(* ===== verification/_CoqProject ===== *)
-Q . S2P
Prelude.v
GoStrings.v
GoText.v
GoTime.v
GoURL.v
GoJSON.v
Resource.v
Logger.v
Principal.v
Logx.v
Authn.v
Env.v
Retry.v
Authz.v
AuditEvents.v
Access.v
Permission.v
CasdoorClient.v
CasdoorConfig.v
CasdoorMemory.v
CasdoorPolicy.v
CasdoorAdapter.v
Redis.v
OAuth.v
Lock.v
Session.v
CacheJSON.v
DbPage.v
DbJSONB.v
DbTx.v
ObjectStore.v
Database.v
DbDSN.v
DbOpen.v
MetricsRegistry.v
Config.v
Starter.v
Serve.v
Health.v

WHAT NEEDS TO BE DONE —
Reproduce exactly the lines from the one with "AuditEvents.v" through the last line of the entries, keeping both of those lines and nothing else.

TASK ANSWER —
AuditEvents.v
Access.v
Permission.v
CasdoorClient.v
CasdoorConfig.v
CasdoorMemory.v
CasdoorPolicy.v
CasdoorAdapter.v
Redis.v
OAuth.v
Lock.v
Session.v
CacheJSON.v
DbPage.v
DbJSONB.v
DbTx.v
ObjectStore.v
Database.v
DbDSN.v
DbOpen.v
MetricsRegistry.v
Config.v
Starter.v
Serve.v
Health.v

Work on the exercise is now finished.